Differences and relations between CFTs defined on the complex plane and CFTs defined on the torus? What are the differences and relations between CFTs defined on the complex plane and CFTs defined on the torus? Are they supposed to be the same CFTs? 
I think they should have the same spectra of operators and OPE coefficients. But what about the correlation functions? If I consider the CFTs on the cylinder, then the correlation functions on the cylinder can be obtained from the correlations from the complex plane by a conformal transformation, but what about correlation functions on the torus? 
I think another question is how does the topology of the spacetime affect the theory?
Am I missing something?
 A: A CFT on any surface must have an associative OPE. This constrains both the spectrum and the OPE coefficients. This condition is enough for the CFT to be consistent on the plane, but not on the torus. On the torus you have the extra condition of modular invariance of the one-point function (which implies modular invariance of the partition function). 

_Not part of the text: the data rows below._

(** The new schema is tried first, the legacy one when it cannot be read. *)
Lemma deck_names_spec db w :
  wp (deck_names_of db) (λ r w', io_only w w' ∧
    match r with
    | Ok names => names_new db = Some names ∨
        (names_legacy db = Some names ∧ (fault_free → names_new db = None))
    | Err _ => ¬ fault_free ∨ (names_new db = None ∧ names_legacy db = None)
    | Panic _ => False
    end) w.
Proof.
  unfold deck_names_of. wp_steps. eapply wp_mono; [apply reads_names_new|].
  intros [names|e|] w1 [Hio1 Hr1]; [wp_steps; by auto| |done].
  cbn [bind_post]. eapply wp_mono; [apply reads_names_legacy|]. intros r w2 [Hio2 Hr2].
  destruct r as [names|e'|]; [| |done]; (split; [by etrans|]).
  - right. split; [done|]. intros Hff. destruct Hr1; done.
  - destruct Hr1 as [?|?], Hr2 as [?|?]; auto.
Qed.

(** The collection that a path holds and what its statistics must be. *)
Definition describes (fs : FS) (path : Path) (s : BackupStats) : Prop :=
  ∃ b db keys names,
    fs !! path = Some (File b) ∧ open_collection b = Some db ∧
    sql_column "did" "cards" db = Some keys ∧
    (names_new db = Some names ∨ names_legacy db = Some names) ∧
    sql_count "notes" db = Some (total_notes s) ∧
    sql_count "revlog" db = Some (total_revlog s) ∧
    stats_correct keys names s.

(** A collection with every table and column the queries read. *)
Definition collection_valid (b : bytes) : Prop :=
  ∃ db keys, open_collection b = Some db ∧
    is_Some (sql_count "cards" db) ∧ is_Some (sql_count "notes" db) ∧
    is_Some (sql_count "revlog" db) ∧
    sql_column "did" "cards" db = Some keys ∧ Forall (λ k, is_Some (get_i64 k)) keys ∧
    (is_Some (names_new db) ∨ is_Some (names_legacy db)).

Lemma sql_column_count c n db keys :
  sql_column c n db = Some keys → sql_count n db = Some (Z.of_nat (length keys)).
Proof.
  unfold sql_column, sql_count. destruct (db !! n) as [t|]; simpl; [|done].
  destruct (col_index c t); simpl; [|done]. intros [= <-]. by rewrite length_fmap.
Qed.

So any CFT that exists on the torus also exists on the plane, but there are CFTs that exist on the plane and not on the torus. A trivial example is a CFT whose only primary field is the identity field, which exists on the plane for any value of the central charge $c$, but is modular invariant only if $c=0$.
The plane and the torus are not related by conformal transformations. Actually, not all toruses are conformally related to one another. (For two toruses to be conformally related, they need to have the same value of a complex parameter called the modulus.) So in principle there might be CFTs that exist on some but not all toruses, although I do not know any example.